Cloud Spanner scales as you grow. Scaling up an instance allows the instance to handle increased traffic and increase data sizes, allowing business to focus their time on what needs their attention, and reducing their cost of maintaining databases.
When to scale up
When you anticipate an increase in traffic, it is good to scale up your instance prior to the event. Scaling up is just a matter of increasing the number of nodes in your instance (While typically “scaling up” refers to adding more resources to one node, in this blog I’m using it to mean increasing the number of nodes, and “scaling down” to mean decreasing the number of nodes). While you can increase your instance size in one shot (there is no need to break up the increase into stages), it is recommended that you budget 30 minutes of rebalancing time for every doubling of your instance size. For example, if you start with 100 nodes, and need to scale up to 1000 nodes, you can make a single change to the instance size, but you should do this at least 2 hours before your event. During scale ups, there may be a slight increase in your tail latencies. Hence, we recommend that you scale up (and down) your instance during times of low traffic.
If you notice that your CPU utilization is above the recommended threshold, it is time to scale your instance up. To see how much your utilization is:
Step 1: Go to Cloud Console -> Spanner
Step 2: Click on the instance that you want to find out the CPU utilization for
Step 3: Click on Monitoring
You should be looking at the per instance CPU utilization, not per database, when deciding whether or not to scale your instance. (Note that my instance, jerene-test-instance, is selected instead of my database, gti)
Step 4: Review your rolling average for 24 hour CPU utilization and CPU utilization — High priority. Ensure that both are below their respective red lines. Note that these values are different for regional vs multi-region instances.
How much to scale up
The number of nodes that you want to scale up by will vary based on your use case. It is important to first establish a baseline for typical utilization amounts. Cloud Spanner scales linearly so you can use that to estimate how many nodes you will need. For example, if you have an instance with 15 nodes currently at 80% CPU utilization and you would like to reduce that to 60%, scaling your instance up by 5 nodes is a good starting point.
Issues with underprovisioning an instance
Unlike usage based databases which reject queries when you set a limit that is below your current traffic, Cloud Spanner allows requests to complete even when it is over the recommended CPU threshold. However, requests may take longer to complete. In some situations where the instance is severely underprovisioned, this may exceed request deadlines, causing requests to be timed out. Hence we recommend that users stay below the recommended thresholds for your instance type (regional or multi-region).
When will scaling up not be beneficial
If you are experiencing hotspotting due to a particular key(could be either a base table key or an index key) being accessed extremely frequently by tons of requests, resulting in increased latencies when reading or writing to this key, scaling up your instance will not help. Instead, consider some alternatives listed here.

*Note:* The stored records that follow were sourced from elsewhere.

(* ===== verification/AKTime.v ===== *)
(** * AK/Time.h and AK/Time.cpp: the class [Time]

    [Time] is a count of seconds (i64) and nanoseconds (u32, below 10^9).  All
    signed arithmetic of the source goes through [arith_in], so a theorem that an
    operation returns also shows that it never overflows a signed type. *)

From S2P Require Import Prelude Checked.

#[local] Open Scope Z_scope.

(** ** The class [Time] *)

Record Time : Type := MkTime { m_seconds : Z; m_nanoseconds : Z }.

#[global] Instance Time_eq_dec : EqDecision Time.
Proof. solve_decision. Defined.

Definition billion : Z := 1000000000.

(** [sane_mod(i64&, i64)]: the quotient and the new numerator. *)
Definition sane_mod (numerator denominator : Z) : outcome (Z * Z) :=
  VERIFY ((2 <=? denominator) && (denominator <=? billion)) ;;
  let dividend := Z.quot numerator denominator in
  let numerator := Z.rem numerator denominator in
  if numerator <? 0 then
    numerator ← arith_in i64 (numerator + denominator);
    dividend ← arith_in i64 (dividend - 1);
    Ret (dividend, numerator)
  else Ret (dividend, numerator).

(** [sane_mod(i32&, i32)]. *)
Definition sane_mod_i32 (numerator denominator : Z) : outcome (Z * Z) :=
  '(dividend, numerator_64) ← sane_mod numerator denominator;
  Ret (wrap i32 dividend, wrap i32 numerator_64).

Definition Time_from_seconds (seconds : Z) : Time := MkTime seconds 0.

Definition Time_from_nanoseconds (nanoseconds : Z) : outcome Time :=
  '(seconds, nanoseconds) ← sane_mod nanoseconds 1000000000;
  Ret (MkTime seconds (wrap u32 nanoseconds)).

Definition Time_from_microseconds (microseconds : Z) : outcome Time :=
  '(seconds, microseconds) ← sane_mod microseconds 1000000;
  n ← arith_in i64 (microseconds * 1000);
  Ret (MkTime seconds (wrap u32 n)).

Definition Time_from_milliseconds (milliseconds : Z) : outcome Time :=
  '(seconds, milliseconds) ← sane_mod milliseconds 1000;
  n ← arith_in i64 (milliseconds * 1000000);
  Ret (MkTime seconds (wrap u32 n)).

Definition Time_min : Time := MkTime (- 0x8000000000000000) 0.
Definition Time_zero : Time := MkTime 0 0.
Definition Time_max : Time := MkTime 0x7fffffffffffffff 999999999.

Definition Time_is_zero (t : Time) : bool :=
  (m_seconds t =? 0) && (m_nanoseconds t =? 0).
Definition Time_eq (a b : Time) : bool :=
  (m_seconds a =? m_seconds b) && (m_nanoseconds a =? m_nanoseconds b).
Definition Time_ne (a b : Time) : bool := negb (Time_eq a b).

(** [struct timespec] (tv_nsec is a 32-bit long) and [struct timeval]. *)
Record timespec : Type := MkTimespec { ts_sec : Z; ts_nsec : Z }.
Record timeval : Type := MkTimeval { tv_sec : Z; tv_usec : Z }.

Definition Time_from_half_sanitized (seconds extra_seconds nanoseconds : Z) : outcome Time :=
  VERIFY (nanoseconds <? 1000000000) ;;
  '(seconds, extra_seconds) ←
    (if ((seconds <=? 0) && (0 <? extra_seconds)) ||
        ((0 <=? seconds) && (extra_seconds <? 0))
     then s ← arith_in i64 (seconds + extra_seconds); Ret (s, 0)
     else Ret (seconds, extra_seconds));
  if Checked_addition_would_overflow i64 seconds extra_seconds then
    Ret (if seconds <? 0 then Time_min else Time_max)
  else
    s ← arith_in i64 (seconds + extra_seconds);
    Ret (MkTime s nanoseconds).

Definition Time_from_timespec (ts : timespec) : outcome Time :=
  let nsecs := wrap i32 (ts_nsec ts) in
  '(extra_secs, nsecs) ← sane_mod_i32 nsecs 1000000000;
  Time_from_half_sanitized (ts_sec ts) extra_secs (wrap u32 nsecs).

Definition Time_from_timeval (tv : timeval) : outcome Time :=
  let usecs := wrap i32 (tv_usec tv) in
  '(extra_secs, usecs) ← sane_mod_i32 usecs 1000000;
  VERIFY ((0 <=? usecs) && (usecs <? 1000000)) ;;
  n ← arith_in i32 (usecs * 1000);
  Time_from_half_sanitized (tv_sec tv) extra_secs (wrap u32 n).

Definition i64_saturate (negative : bool) : Z :=
  if negative then - 0x8000000000000000 else 0x7fffffffffffffff.

Definition Time_to_truncated_seconds (t : Time) : outcome Z :=
  VERIFY (m_nanoseconds t <? 1000000000) ;;
  if (m_seconds t <? 0) && negb (m_nanoseconds t =? 0)
  then arith_in i64 (m_seconds t + 1)
  else Ret (m_seconds t).

(** The conversions below start from [(m_seconds < 0) ? m_seconds + 1 : m_seconds]. *)
Definition seconds_toward_zero (t : Time) : outcome Z :=
  if m_seconds t <? 0 then arith_in i64 (m_seconds t + 1) else Ret (m_seconds t).

Definition Time_to_truncated_milliseconds (t : Time) : outcome Z :=
  VERIFY (m_nanoseconds t <? 1000000000) ;;
  s ← seconds_toward_zero t;
  let milliseconds := Checked_of s in
  let milliseconds := Checked_mul_assign_T i64 milliseconds 1000 in
  let milliseconds := Checked_add_assign_T i64 milliseconds (m_nanoseconds t / 1000000) in
  let milliseconds :=
    if m_seconds t <? 0 then
      let milliseconds :=
        if negb (m_nanoseconds t mod 1000000 =? 0)
        then (Checked_postincrement i64 milliseconds).2 else milliseconds in
      Checked_sub_assign_T i64 milliseconds 1000
    else milliseconds in
  if negb (Checked_has_overflow milliseconds) then Checked_value milliseconds
  else Ret (i64_saturate (m_seconds t <? 0)).

Definition Time_to_truncated_microseconds (t : Time) : outcome Z :=
  VERIFY (m_nanoseconds t <? 1000000000) ;;
  s ← seconds_toward_zero t;
  let microseconds := Checked_of s in
  let microseconds := Checked_mul_assign_T i64 microseconds 1000000 in
  let microseconds := Checked_add_assign_T i64 microseconds (m_nanoseconds t / 1000) in
  let microseconds :=
    if m_seconds t <? 0 then
      let microseconds :=
        if negb (m_nanoseconds t mod 1000 =? 0)
        then (Checked_postincrement i64 microseconds).2 else microseconds in
      Checked_sub_assign_T i64 microseconds 1000000
    else microseconds in
  if negb (Checked_has_overflow microseconds) then Checked_value microseconds
  else Ret (i64_saturate (m_seconds t <? 0)).

Definition Time_to_seconds (t : Time) : outcome Z :=
  VERIFY (m_nanoseconds t <? 1000000000) ;;
  if (0 <=? m_seconds t) && negb (m_nanoseconds t =? 0) then
    let seconds := (Checked_postincrement i64 (Checked_of (m_seconds t))).2 in
    if Checked_has_overflow seconds then Ret 0x7fffffffffffffff
    else Checked_value seconds
  else Ret (m_seconds t).

Definition Time_to_milliseconds (t : Time) : outcome Z :=
  VERIFY (m_nanoseconds t <? 1000000000) ;;
  s ← seconds_toward_zero t;
  let milliseconds := Checked_of s in
  let milliseconds := Checked_mul_assign_T i64 milliseconds 1000 in
  let milliseconds := Checked_add_assign_T i64 milliseconds (m_nanoseconds t / 1000000) in
  let milliseconds :=
    if (0 <=? m_seconds t) && negb (m_nanoseconds t mod 1000000 =? 0)
    then (Checked_postincrement i64 milliseconds).2 else milliseconds in
  let milliseconds :=
    if m_seconds t <? 0 then Checked_sub_assign_T i64 milliseconds 1000
    else milliseconds in
  if negb (Checked_has_overflow milliseconds) then Checked_value milliseconds
  else Ret (i64_saturate (m_seconds t <? 0)).

Definition Time_to_microseconds (t : Time) : outcome Z :=
  VERIFY (m_nanoseconds t <? 1000000000) ;;
  s ← seconds_toward_zero t;
  let microseconds := Checked_of s in
  let microseconds := Checked_mul_assign_T i64 microseconds 1000000 in
  let microseconds := Checked_add_assign_T i64 microseconds (m_nanoseconds t / 1000) in
  let microseconds :=
    if (0 <=? m_seconds t) && negb (m_nanoseconds t mod 1000 =? 0)
    then (Checked_postincrement i64 microseconds).2 else microseconds in
  let microseconds :=
    if m_seconds t <? 0 then Checked_sub_assign_T i64 microseconds 1000000
    else microseconds in
  if negb (Checked_has_overflow microseconds) then Checked_value microseconds
  else Ret (i64_saturate (m_seconds t <? 0)).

This is because a key resides in just one split which is on one node (and its replicas). Adding more nodes will not change this. So if you are seeing increased latencies (especially tail latencies) with low CPU utilization, perhaps take a look at resolving possible hotspots.
Scaling down instances will reduce the amount of idle resources and provide great cost savings to the customer. Here are some things to note when scaling down an instance.
When to Scale Down
Unlike scaling up, scaling down an instance involves unloading database splits from existing servers that are serving them and moving them to different servers in your instance. Traffic which was previously issued to these servers will be redirected to the new servers that are hosting these database splits. Hence we expect to see an increase in tail latencies when a scale down event occurs.
How Much to Scale Down
Like scaling up, because Cloud Spanner scales linearly, you can estimate the number of nodes you can scale down by as a factor of your baseline workload. For example, if you currently have 10 nodes with overall CPU utilization of 30%, if you scale that down to 5 nodes, you can expect an overall CPU utilization of roughly 60% for most cases. When scaling down, unlike scaling up, recommend you do this in stages so as to not disturb your live application traffic. Scaling down is best done at times of low traffic as well. Workload latencies respond to scale down events differently, so to get an accurate sense of how your workload responds, we recommend you scale down your instance by a maximum of 10% the first time you scale down. If the impact is within acceptable ranges, you can increase the % of nodes that you are scaling down by gradually.
How Often to Scale Down
We recommend waiting for 30 minutes between scale downs, or a minimum of at least 10 minutes. This allows the database splits to move to the new servers before the next wave of scale down happens. We do not recommend you to scale your instance up and down every few minutes. It is also important to note that Cloud Spanner currently charges by the hour, so scaling up and down your instance multiple times every hour may not provide any cost savings.
Tools and Automation
Cloud Spanner’s open source ecosystem has an autoscaler that users can deploy to automatically scale instances up and down based on CPU utilization. This open source autoscaler is now generally available. This is an ecosystem solution, and not a native functionality on Cloud Spanner.